The males in Shadows, include Jonny Lee Miller, unlikably playing the the spineless Roger Collins, Elizabeth’s brother and father of the eerily self-possessed tyke David (Gully McGrath), plus Jackie Earle Haley as the spooky-looking hired hand Willie Loomis, who gives a shot of needed anti-glamour to one of the more glamorous-looking vampire movies ever. And last but not least, there’s Alice Cooper, who plays ghoulish front man at the Collins’s not-quite-Ambersons ball.
The story, cannily but not too compellingly supplied by screenwriter Seth Grahame-Smith (author of “Zombies and Pride and Prejudice“), is set in 1972, the year Nixon was resoundingly elected and about the time of the original TV show (which ran from 1966 to 1971). The show begins with a high-melodramatic prelude in which the Collins family travels to the New World, starts up the the city of Collinsport and the lucrative Collins fishery, and the dashing but peculiar Barnabas wins the hearts of both angelic Josette and devilish Angelique.
It all ends (in the beginning) in the deep, dark, dreadful Gothic night, with Barnabas and Josette perched at the top of a high Gothic cliff, above crashing Gothic waves — he falls, she falls, he can’t save her –and evil Angelique gets him vampirized and buried in a chained box. 200 years later, Barnabas is dug up and awakened by a group of hapless workmen who are immediately bitten and killed. “I’m thirsty,” the well-mannered Barnabas explains, and returns to Collins manor (it‘s gone to seed and so has the fishery), where he’s greeted by Loomis and Elizabeth.

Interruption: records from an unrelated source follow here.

Section safety_witnesses.
Import engine disk plain ca_files demo_card.
#[local] Instance flat_sha256 : Sha256Hash := λ _, replicate 32 0xCD.
#[local] Instance toy_hmac : HmacSha256 := λ key m, Some (key ++ m).
#[local] Instance no_phone : PhoneSession disk := {
  CardOperation := unit; CardOperationResult := bytes; BrowserAuthenticate _ _ _ _ := tt; as_signature := Some;
  execute_operation _ _ w := (w, Err tt); unix_time_ms _ := 0 }.
#[local] Instance zero_rng : OsRng disk := { rng_failure := unit; rng_fill n w := (w, Ok (replicate n 0)) }.
#[local] Instance no_objects : AuthenticationObjectsOps (Z * Z) unit := {
  EF_AOD_FID := mkFileId 0x44 0x01; ao_parse _ := Some tt; ao_passwords _ := [] }.

Abbreviation Demo := (Process reader disk).
Definition demo_start : Demo := fresh_process (Some (Some (demo_card.mk [])), disk.mk [] 0 []).
Definition demo_opened : Demo := (c_open_session 1 CKF_SERIAL_SESSION false (c_initialize None demo_start).1).1.
Definition demo_digits : option bytes := Some (bytes_of_string "1234").
Definition demo_logged_in : Demo := (c_login 1 CKU_USER demo_digits Datatypes.id demo_opened).1.

Definition demo_version : CkVersion := mkCkVersion 1 0.
#[local] Abbreviation demo_reach := (api_reach (R:=Z * Z) (O:=unit) true demo_version demo_version (λ _ _, None) (demo_start.2)).
#[local] Abbreviation demo_threads :=
  (threads_reach (R:=Z * Z) (O:=unit) true demo_version demo_version (λ _ _, None) (demo_start.2)).
Lemma demo_login_reached : demo_reach demo_logged_in.
Proof.
  eapply rtc_l; [apply (step_call _ _ _ _ _ _ _ _ (call_locked _ _ _ _ _ _ (call_initialize _ None)))|].
  eapply rtc_l; [apply (step_call _ _ _ _ _ _ _ _ (call_locked _ _ _ _ _ _ (call_open_session _ 1 CKF_SERIAL_SESSION false)))|].
  eapply rtc_l; [apply (step_call _ _ _ _ _ _ _ _ (call_login _ _ _ _ 1 CKU_USER demo_digits))|]. apply rtc_refl.
Qed.

Definition demo_module (s : Demo) : ModuleState := match s.1.1 with Some m => m | None => empty_module end.
Definition has_pin (s : Demo) : bool :=
  match cache_at s.1.2 0 with Some c => PinSafetyCache_has_positive_pin1 c | None => false end.

Lemma module_stays_well_formed_witness :
  module_ok (demo_module demo_logged_in) ∧ pin_caches (demo_module demo_logged_in) !! 1 = Some 0%nat
  ∧ reader_name 1 (demo_module demo_logged_in) = Some [0x52].
Proof.
  split; [|by vm_compute]. destruct (calls_are_threads _ _ _ _ _ _ demo_login_reached) as (late & jobs & Hr).
  refine (proj1 (module_stays_well_formed (R:=Z * Z) (O:=unit) true demo_version demo_version
    (λ _ _, None) demo_start.2 late demo_logged_in jobs (demo_module demo_logged_in) Hr _)). by vm_compute.
Defined.

(** A login whose session is closed by another thread before the card is asked. *)
Definition demo_calls : list (job (X:=reader) (W:=disk)) :=
  [Job _ (at_once (c_initialize None)); Job _ (at_once (c_open_session 1 CKF_SERIAL_SESSION false));
   Job _ (login_parts 1 CKU_USER demo_digits); Job _ (at_once (c_close_session 1))].
Definition demo_interleaved : Demo * list (job (X:=reader) (W:=disk)) := schedule [0; 1; 2; 3; 2; 2; 2]%nat (demo_start, demo_calls).
Lemma demo_interleaved_reached : ∃ late, demo_threads late demo_interleaved.1 demo_interleaved.2.
Proof.
  apply schedule_reach. exists (λ _, False). unfold demo_calls.
  pose proof (reach_fresh (R:=Z * Z) (O:=unit) true demo_version demo_version (λ _ _, None) (demo_start.2)) as Hr.
  pose proof (reach_call _ _ _ _ _ _ _ _ _ _ _ Hr (call_locked _ _ _ _ _ _ (call_initialize _ None))) as Hr1.
  pose proof (reach_call _ _ _ _ _ _ _ _ _ _ _ Hr1 (call_locked _ _ _ _ _ _ (call_open_session _ 1 CKF_SERIAL_SESSION false))) as Hr2.
  pose proof (reach_call _ _ _ _ _ _ _ _ _ _ _ Hr2 (call_login _ _ _ _ 1 CKU_USER demo_digits)) as Hr3.
  exact (reach_call _ _ _ _ _ _ _ _ _ _ _ Hr3 (call_locked _ _ _ _ _ _ (call_close_session _ 1))).
Qed.

Lemma pins_held_only_in_sessions_witness :
  has_pin demo_logged_in = true ∧ in_session demo_logged_in 0
  ∧ has_pin demo_interleaved.1 = true ∧ ∃ late, demo_threads late demo_interleaved.1 demo_interleaved.2 ∧ late 0%nat.
Proof.
  assert (∀ s, has_pin s = true → holds_pin s 0) as Hholds.
  { intros s. unfold has_pin, holds_pin. destruct (cache_at s.1.2 0) as [c|]; [by exists c|done]. }
  destruct (pins_held_only_in_sessions (R:=Z * Z) (O:=unit) true demo_version demo_version (λ _ _, None) demo_start.2) as [Hcalls Hthreads].
  split; [by vm_compute|]. split; [apply (Hcalls _ _ demo_login_reached), Hholds; by vm_compute|].
  assert (has_pin demo_interleaved.1 = true) as Hp by by vm_compute. split; [exact Hp|].
  destruct demo_interleaved_reached as [late Hr]. exists late. split; [exact Hr|].
  destruct (proj1 (Hthreads _ _ _ Hr) 0%nat (Hholds _ Hp)) as [(m & id & Hm & _ & Hin)|Hlate]; [exfalso|exact Hlate].
  assert (m = demo_module demo_interleaved.1) as -> by (unfold demo_module; by rewrite Hm).
  assert (next_session_handle (demo_module demo_interleaved.1) < u32_max) as Hlt by by vm_compute.
  destruct (Hin Hlt) as (handle & se & Hse & _). unfold session in Hse.
  assert (sessions (demo_module demo_interleaved.1) = ∅) as He by by vm_compute. rewrite He in Hse. done.
Defined.

Definition demo_signing : Demo := (c_sign_init 1 (Some CKM_ECDSA) OBJ_PRIVATE_KEY demo_logged_in).1.
Definition demo_signed (meanwhile : option ModuleState → option ModuleState) :=
  c_sign (λ _ _, None) 1 (Some (replicate 48 2)) false (Some 96) Datatypes.id Datatypes.id meanwhile demo_signing.
Lemma sign_operation_spent_witness :
  (demo_signed Datatypes.id).2 = Ok (CKR_OK, 96, Some (replicate 96 1))
  ∧ ∀ answer, (demo_signed (λ _, None)).2 ≠ Ok answer.
Proof.
  split; [by vm_compute|]. assert (session 1 (demo_module demo_signing) = Some (mkSession 1 4 None (Some Mech_Ecdsa) None)) as Hse
    by by vm_compute.
  assert (demo_signing.1.1 = Some (demo_module demo_signing)) as Hm by by vm_compute.
  destruct (sign_operation_spent (λ _ _, None) 1 (Some (replicate 48 2)) false 96 Datatypes.id Datatypes.id (λ _, None)
    demo_signing (demo_module demo_signing) _ Mech_Ecdsa Hm Hse eq_refl) as (_ & _ & Hgone).
  apply Hgone; [done|by vm_compute|done].
Defined.

(** A login that was let in before its session was closed, or the module finalised,
    finds the card afterwards: the PIN stays held with no session open. *)
Definition demo_check := login_check 1 CKU_USER demo_digits demo_opened.
Definition demo_late (s : Demo) : Demo :=
  match demo_check.2 with Ok checked => (login_at_card Datatypes.id checked s).1 | _ => s end.
Lemma login_outlives_session :
  let closed := demo_late (c_close_session 1 demo_check.1).1 in
  let finalized := demo_late (c_finalize true demo_check.1).1 in
  has_pin closed = true ∧ sessions (demo_module closed) = ∅ ∧ has_pin finalized = true ∧ finalized.1.1 = None.
Proof. by vm_compute. Qed.

(** A card pulled from its reader is noticed; a reader unplugged with its card is not:
    the slot still shows the card and the PIN stays held. *)
Definition demo_without (x : reader) : Demo :=
  (c_get_slot_list 1 true (Some 0) (demo_logged_in.1, (x, demo_logged_in.2.2))).1.
Lemma unplugged_reader_keeps_login :
  has_pin (demo_without (Some None)) = false ∧
  slot_card_present <$> slot 1 (demo_module (demo_without (Some None))) = Some false ∧
  has_pin (demo_without None) = true ∧
  slot_card_present <$> slot 1 (demo_module (demo_without None)) = Some true.
Proof. by vm_compute. Qed.
End safety_witnesses.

The movie plunges into the horror-as-soap-opera shtick we expect, the relentless demonic seductions of Angelique, and eventually more mad love and cliffs.
Critically, there was something of a split decision on Burton’s Dark Shadows, trending negative, and I guess I fall in the middle — a sometimes enthusiastic middle. The movie is dry and droll and very, very pretty, but not particularly funny, surprising or inventive, except in the ways it collides Barnabas with the ‘70s. (He thinks TV is a sorcerer‘s box filled with little sorceresses singers, and he also thinks Alice Cooper is the ugliest woman he’s ever seen).
The things that are good about Dark Shadows are things that we usually expect to go right in a Burton movie (though that doesn’t make them any less good): all those elegantly horrific, witty, lush and magnificently playful Tim Burton visuals, which summon up the exaggerated wonders of movies when we’re young.
And there’s the enticingly moviestar-ish cast. The unsmiling Depp crosses a bit of Jonathan Frid (the first immortal Barnabas, recently deceased), with Vincent Price’s tartness and Tyrone Power’s sweetness of spirit, while Pfeiffer holds the screen grande-dame-ishly, and, as always, niftily blonde-ishly. (Christopher Lee, Price’s sort of rival is here in the flesh, in a cameo. Carter chews up the film ferociously, and Moretz is is archly teenagery. The film’s great prize though, is Eva Green, who makes Angelique such a luscious strumpet and monster that she magnetizes you.
There’s a lot of potential in the new Depp-Burton film’s conjunction of actors, and also its mixture of horror and ‘70s pop, and sometimes Dark Shadows reaches it. There‘s almost everything Green does, in the 18th century or now. There’s an amusing scene where Barnabas hunkers down with a bunch of blissed-out hippies at a mellow night gathering — one of the few moments when the movie lets in the reality of the Vietnam era. Maybe Burton isn’t reaching his potential here, but how many of us do?
The movie entertains us, in at least a somewhat adult way, even if it mostly tries to evoke a passion of long ag, the ’70s, Tim Burton’s youth. That’s not the top of the world, and it’s not even close, but it’s something.